Other interesting findings from the study include the following:
- Women with above average grooming are less likely to cohabit without subsequent marriage.
- For men, having an above average personality has the strongest association with the likelihood of getting married.
- Men with above average physical attractiveness have a greater chance of cohabitation without subsequent marriage.
"Thus, we have the somewhat curious finding that men with above average looks tend to be more likely to cohabit, while men with above average personalities tend to be more likely to marry (but less likely to cohabit)," the study explains.
The study is titled "Personal traits, cohabitation, and marriage." Co-authors are Ioana Popovici, assistant professor at Nova Southeastern University; Philip K. Robins, professor, School of Business Administration at UM, and Jenny F. Homer, senior research associate for the Health Economics Research Group at UM.
The study analyzed a sample of 9,835 respondents that participated in the National Longitudinal Study of Adolescent Health. The analysis period of the study covers about eight years. That is the interval of time between when interviewers rated the personal characteristics of respondents and when questions about marriage and cohabitation were asked.
At the time the questions about individuals' romantic agreements were asked, the respondents were 24-34 years old. The researchers plan to follow the sample as they enter adulthood to determine whether the same results hold when the individuals are older.
Friday, February 14, 2014
Tuesday, February 11, 2014
Thursday, February 6, 2014
Horan is coauthor of a new study, “Love at the Office? Understanding Workplace Romance Disclosures and Reactions from the Coworker Perspective,” which was published online Feb. 5 in the Western Journal of Communication and will be printed in the March issue. The research explores the effect of workplace romances on coworkers and whether responses are primarily influenced by how the relationship is disclosed to them.
“I was interested in studying workplace romances because they are incredibly common yet, across social science, there is little research in the area,” said Horan.
Horan, along with coauthor Renee Cowan, assistant professor at the University of Texas at San Antonio, discovered that if coworkers found out from the couple personally, there tended to be a more positive reaction than if they found out via office gossip or catching them “in the act.”
“Individuals had much different reactions based on how they learned of the romance,” explained Horan. “Being honest and upfront was better received than, let's say, walking in on your coworkers kissing in the parking garage or hearing it via office gossip.”
How people personally perceived individuals in the relationship also plays a key role in their reaction. The titles of those in the workplace romance also affected their reaction, Horan said.

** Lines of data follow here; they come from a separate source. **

(** ** An expiry time that is not positive *)

(** A tracker that is given no time to live is gone at once. *)
Lemma zadd_expire_nonpositive now k k' t m e o :
  holds_zset o = true → e ≤ 0 →
  (exec_entry now (EXPIRE k' e) (exec_entry now (ZADD k t m) o).1).1 = None.
Proof.
  intros Ho He.
  assert (Hneg : (e <=? 0) = true) by (by apply Z.leb_le).
  destruct o as [[[s|z|h] [dl|]]|]; try done; cbn.
  - unfold live; cbn. destruct (now <=? dl) eqn:Hlive; cbn.
    + unfold live; cbn. by rewrite Hlive, Hneg.
    + by rewrite Hneg.
  - by rewrite Hneg.
  - by rewrite Hneg.
Qed.

(** X11: with an expiry time of zero or less the store refuses the entry:
    every assignment of a value that encodes raises the error of the
    store, and the key has no entry afterwards unless it had one. *)
Theorem nonpositive_expiration_refuses (C : codec) self k v s now (σ : store) z :
  constructed self →
  well_typed self σ = true →
  expiration self ≤ 0 →
  json_dumps C v = Some s →
  zset_at now σ (access_key self) = Ok z →
  Z.of_nat (base.size z) < max_size self →
  ∃ σ', __setitem__ C self (Str k) v now σ = (σ', Raise ResponseError)
    ∧ σ' !! physical_key self k = σ !! physical_key self k
    ∧ LRU.size self now σ' = Ok 0.
Proof.
  intros Hself Hσ Hexp Hdumps Hz Hroom.
  set (cmds := [SETEX (physical_key self k) (expiration self) s;
                ZADD (access_key self) now (physical_key self k);
                EXPIRE (access_key self) (expiration self);
                HINCRBY (stat_key self) SET 1;
                EXPIRE (stat_key self) EXPIRATION_STAT_KEY]).
  assert (Hneg : (expiration self <=? 0) = true) by (by apply Z.leb_le).
  assert (Hfail : (run now cmds σ).2 = false).
  { unfold cmds. rewrite run_cons. cbn [snd exec exec_entry]. by rewrite Hneg. }
  exists (run now cmds σ).1. split; [|split].
  - unfold __setitem__. rewrite joint_key_str. unfold encode. rewrite Hdumps.
    rewrite (ensure_room_below self now σ z Hz Hroom).
    unfold redis_pipeline, execute. fold cmds.
    destruct (run now cmds σ) as [σ' ok]. cbn [fst snd] in *. by subst ok.
  - rewrite run_lookup. unfold cmds. entry_steps. cbn [exec_entry]. by rewrite Hneg.
  - unfold LRU.size, ZCARD, zset_at, lookup_live.
    rewrite run_lookup. unfold cmds. entry_steps.
    by rewrite zadd_expire_nonpositive by (by (apply well_typed_access) || done).
Qed.

Lemma nonpositive_expiration_refuses_witness :
  constructed immediate
  ∧ well_typed immediate ∅ = true
  ∧ expiration immediate ≤ 0
  ∧ json_dumps int_codec (VInt 7) = Some "7"
  ∧ zset_at 5 ∅ (access_key immediate) = Ok ∅
  ∧ Z.of_nat (base.size (∅ : gmap string Z)) < max_size immediate
  ∧ ∃ σ', __setitem__ int_codec immediate (Str "foo") (VInt 7) 5 ∅
          = (σ', Raise ResponseError)
      ∧ σ' !! physical_key immediate "foo" = (∅ : store) !! physical_key immediate "foo"
      ∧ LRU.size immediate 5 σ' = Ok 0.
Proof.
  assert (H1 : constructed immediate)
    by (exists (Some (Str "unique_key")), EmptyString; reflexivity).
  assert (H2 : well_typed immediate ∅ = true) by reflexivity.
  assert (H3 : expiration immediate ≤ 0) by discriminate.
  assert (H4 : json_dumps int_codec (VInt 7) = Some "7") by reflexivity.
  assert (H5 : zset_at 5 ∅ (access_key immediate) = Ok ∅) by reflexivity.
  assert (H6 : Z.of_nat (base.size (∅ : gmap string Z)) < max_size immediate)
    by reflexivity.
  exact (conj H1 (conj H2 (conj H3 (conj H4 (conj H5 (conj H6
    (nonpositive_expiration_refuses int_codec immediate "foo" (VInt 7) "7" 5 ∅ ∅
       H1 H2 H3 H4 H5 H6))))))).
Defined.

(** ** Where the entry key is split *)

Lemma find_skip c s :
  c ≠ ":"%char → find "::" (String c s) = S <$> find "::" s.
Proof.
  intros Hc. rewrite find_unfold, prefix_cons.
  by destruct (ascii_dec ":" c) as [<-|].
Qed.

Lemma find_colon_skip c s :
  c ≠ ":"%char →
  find "::" (String ":" (String c s)) = S <$> find "::" (String c s).
Proof.
  intros Hc. rewrite find_unfold, !prefix_cons.
  destruct (ascii_dec ":" ":"); [|done].
  by destruct (ascii_dec ":" c) as [<-|].
Qed.

Lemma bytes_in_tail c s : bytes_in "::" (String c s) = false → bytes_in "::" s = false.
Proof.
  unfold bytes_in. rewrite find_unfold.
  destruct (String.prefix "::" (String c s)); [done|].
  by destruct (find "::" s).
Qed.

Lemma bytes_in_head s : bytes_in "::" (String ":" (String ":" s)) = false → False.
Proof. unfold bytes_in. rewrite find_unfold. by destruct s. Qed.

Lemma ends_with_colon_cons c c' s :
  ends_with_colon (String c (String c' s)) = ends_with_colon (String c' s).
Proof. reflexivity. Qed.

Lemma ends_with_colon_app a b :
  b ≠ EmptyString → ends_with_colon (a +:+ b) = ends_with_colon b.
Proof.
  intros Hb. induction a as [|c a IH]; [done|].
  rewrite app_cons. destruct (a +:+ b) as [|c' s] eqn:Hab.
  - destruct a; [by destruct b|done].
  - by rewrite ends_with_colon_cons.
Qed.

Lemma ends_with_colon_snoc a : ends_with_colon (a +:+ ":") = true.
Proof. by rewrite ends_with_colon_app. Qed.

(** The delimiter that follows a prefix without two colons in a row and
    without a colon at its end is the leftmost one. *)
Lemma find_first a b :
  bytes_in "::" a = false → ends_with_colon a = false →
  find "::" (a +:+ "::" +:+ b) = Some (String.length a).
Proof.
  induction a as [|c a IH]; intros Hin Hend.
  - change (EmptyString +:+ "::" +:+ b) with ("::" +:+ b).
    by rewrite find_unfold, prefix_app.
  - rewrite app_cons.
    assert (Hrec : find "::" (a +:+ "::" +:+ b) = Some (String.length a)).
    { apply IH; [by eapply bytes_in_tail|].
      destruct a as [|c' a]; [done|]. by rewrite ends_with_colon_cons in Hend. }
    destruct (ascii_dec c ":") as [->|Hc].
    + destruct a as [|c' a]; [done|].
      rewrite app_cons in *.
      destruct (ascii_dec c' ":") as [->|Hc']; [by destruct (bytes_in_head _ Hin)|].
      rewrite find_colon_skip by done. by rewrite Hrec.
    + rewrite find_skip by done. by rewrite Hrec.
Qed.

Lemma drop_str_app a b n :
  drop_str (String.length a + n) (a +:+ b) = drop_str n b.
Proof. induction a as [|c a IH]; [done|]. by rewrite app_cons. Qed.

(** [key.split(b'::', 1)[1]] when the first delimiter is the leftmost. *)
Lemma split1_first a b :
  bytes_in "::" a = false → ends_with_colon a = false →
  item1 (split1 "::" (a +:+ "::" +:+ b)) = Ok b.
Proof.
  intros Hin Hend. unfold split1. rewrite find_first by done.
  cbn [item1]. rewrite drop_str_app. reflexivity.
Qed.

(** The prefix of an entry key inherits what the identity has. *)
Lemma prefixed_identity_clean uk :
  uk ≠ EmptyString →
  String.prefix ":" uk = false →
  bytes_in "::" uk = false →
  ends_with_colon uk = false →
  bytes_in "::" ("lru-value:" +:+ uk) = false
  ∧ ends_with_colon ("lru-value:" +:+ uk) = false.
Proof.
  intros Hne Hfirst Hin Hend. split; [|by rewrite ends_with_colon_app].
  destruct uk as [|c uk]; [done|].
  assert (Hc : c ≠ ":"%char).
  { intros ->. rewrite prefix_cons in Hfirst.
    destruct (ascii_dec ":" ":"); [by destruct uk|done]. }
  unfold bytes_in in *.
  change ("lru-value:" +:+ String c uk)
    with (String "l" (String "r" (String "u" (String "-" (String "v"
           (String "a" (String "l" (String "u" (String "e"
             (String ":" (String c uk))))))))))).
  rewrite !find_skip by done. rewrite find_colon_skip by done.
  by destruct (find "::" (String c uk)).
Qed.

(** X12: for an identity that is not empty, has no colon at either end
    and no two colons in a row, the lookup of a key without live entry
    raises KeyError with the key as it was given, adds one to MISS and
    changes nothing else: the tracker keeps the record of an expired
    entry. *)
Theorem miss_names_the_key (C : codec) self k now (σ : store) :
  constructed self →
  well_typed self σ = true →
  unique_key self ≠ EmptyString →
  String.prefix NAMESPACE_DELIMITER (unique_key self) = false →
  bytes_in PREFIX_DELIMITER (unique_key self) = false →
  ends_with_colon (unique_key self) = false →
  utf8_valid k = true →
  GET now σ (physical_key self k) = Ok None →
  ∃ σ', __getitem__ C self (Str k) now σ = (σ', Raise (KeyError (Str k)))
    ∧ counter self now σ' MISS = counter self now σ MISS + 1
    ∧ ∀ key, key ≠ stat_key self → σ' !! key = σ !! key.
Proof.
  intros Hself Hσ Hne Hfirst Hin Hend Hk Hget.
  destruct (prefixed_identity_clean _ Hne Hfirst Hin Hend) as [Hin' Hend'].
  assert (Hdiag : bind (item1 (split1 PREFIX_DELIMITER (physical_key self k))) decode
                  = Ok k).
  { change (physical_key self k) with (("lru-value:" +:+ unique_key self) +:+ "::" +:+ k).
    change PREFIX_DELIMITER with "::".
    rewrite split1_first by done. cbn [bind]. unfold decode. by rewrite Hk. }
  set (cmds := [HINCRBY (stat_key self) MISS 1;
                EXPIRE (stat_key self) EXPIRATION_STAT_KEY]).
  assert (Hσ' : well_typed self (run now cmds σ).1 = true)
    by (apply (run_respects now _ self σ Hself Hσ); by repeat constructor).
  exists (run now cmds σ).1. split; [|split].
  - rewrite (getitem_miss_eq C self k now σ Hself Hσ Hget). by rewrite Hdiag.
  - rewrite !counter_typed by eauto using well_typed_stat.
    rewrite run_lookup. unfold cmds. entry_steps.
    rewrite stat_bump by (by apply well_typed_stat). rewrite alive_stat_bumped.
    cbn [fields_of]. by rewrite lookup_insert_eq.
  - intros key Hkey. apply run_untouched.
    repeat constructor; cbn [cmd_key]; congruence.
Qed.

Lemma miss_names_the_key_witness :
  constructed d
  ∧ well_typed d full = true
  ∧ unique_key d ≠ EmptyString
  ∧ String.prefix NAMESPACE_DELIMITER (unique_key d) = false
  ∧ bytes_in PREFIX_DELIMITER (unique_key d) = false
  ∧ ends_with_colon (unique_key d) = false
  ∧ utf8_valid "a" = true
  ∧ GET 1000011 full (physical_key d "a") = Ok None
  ∧ ∃ σ', __getitem__ int_codec d (Str "a") 1000011 full
          = (σ', Raise (KeyError (Str "a")))
      ∧ counter d 1000011 σ' MISS = counter d 1000011 full MISS + 1
      ∧ ∀ key, key ≠ stat_key d → σ' !! key = full !! key.
Proof.
  assert (H1 : constructed d)
    by (exists (Some (Str "unique_key")), EmptyString; reflexivity).
  assert (H2 : well_typed d full = true) by (vm_compute; reflexivity).
  assert (H3 : unique_key d ≠ EmptyString) by discriminate.
  assert (H4 : String.prefix NAMESPACE_DELIMITER (unique_key d) = false) by reflexivity.
  assert (H5 : bytes_in PREFIX_DELIMITER (unique_key d) = false) by reflexivity.
  assert (H6 : ends_with_colon (unique_key d) = false) by reflexivity.
  assert (H7 : utf8_valid "a" = true) by reflexivity.
  assert (H8 : GET 1000011 full (physical_key d "a") = Ok None)
    by (vm_compute; reflexivity).
  exact (conj H1 (conj H2 (conj H3 (conj H4 (conj H5 (conj H6 (conj H7 (conj H8
    (miss_names_the_key int_codec d "a" 1000011 full
       H1 H2 H3 H4 H5 H6 H7 H8))))))))).
Defined.

Lemma string_app_assoc (a b c : string) : (a +:+ b) +:+ c = a +:+ b +:+ c.
Proof. induction a as [|x a IH]; [done|]. rewrite !app_cons. by rewrite IH. Qed.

For example, in Horan’s previous research in this area, he found that when a coworker dates a superior, they are likely to be lied to more, trusted less and viewed as less credible. One participant in the current study noted, “I was just taken aback because I knew he was pretty high up with the company and she not so much.”
Additionally, the study found that company culture contributes to how coworkers view workplace romances. The authors propose that, often, more relaxed office environments don’t have official policies on interoffice relationships, making them more acceptable, while more formal offices have strict policies in place, which distinguish them as inappropriate and unprofessional.
“It (the organization environment) kind of seemed like a college so it didn't seem too unprofessional,” said another participant.
This is the fourth study in an ongoing series by Horan on workplace romance.
“I've concluded a couple of my studies the same way by saying ‘date at your own risk,’” he said.
“Employees need to be aware that their peers will communicate with them differently if they have a workplace romance. Importantly, such differences can influence productivity and performance,” Horan explained.
“It's always awkward seeing your ex. Now imagine having to see them all day, every day at work.”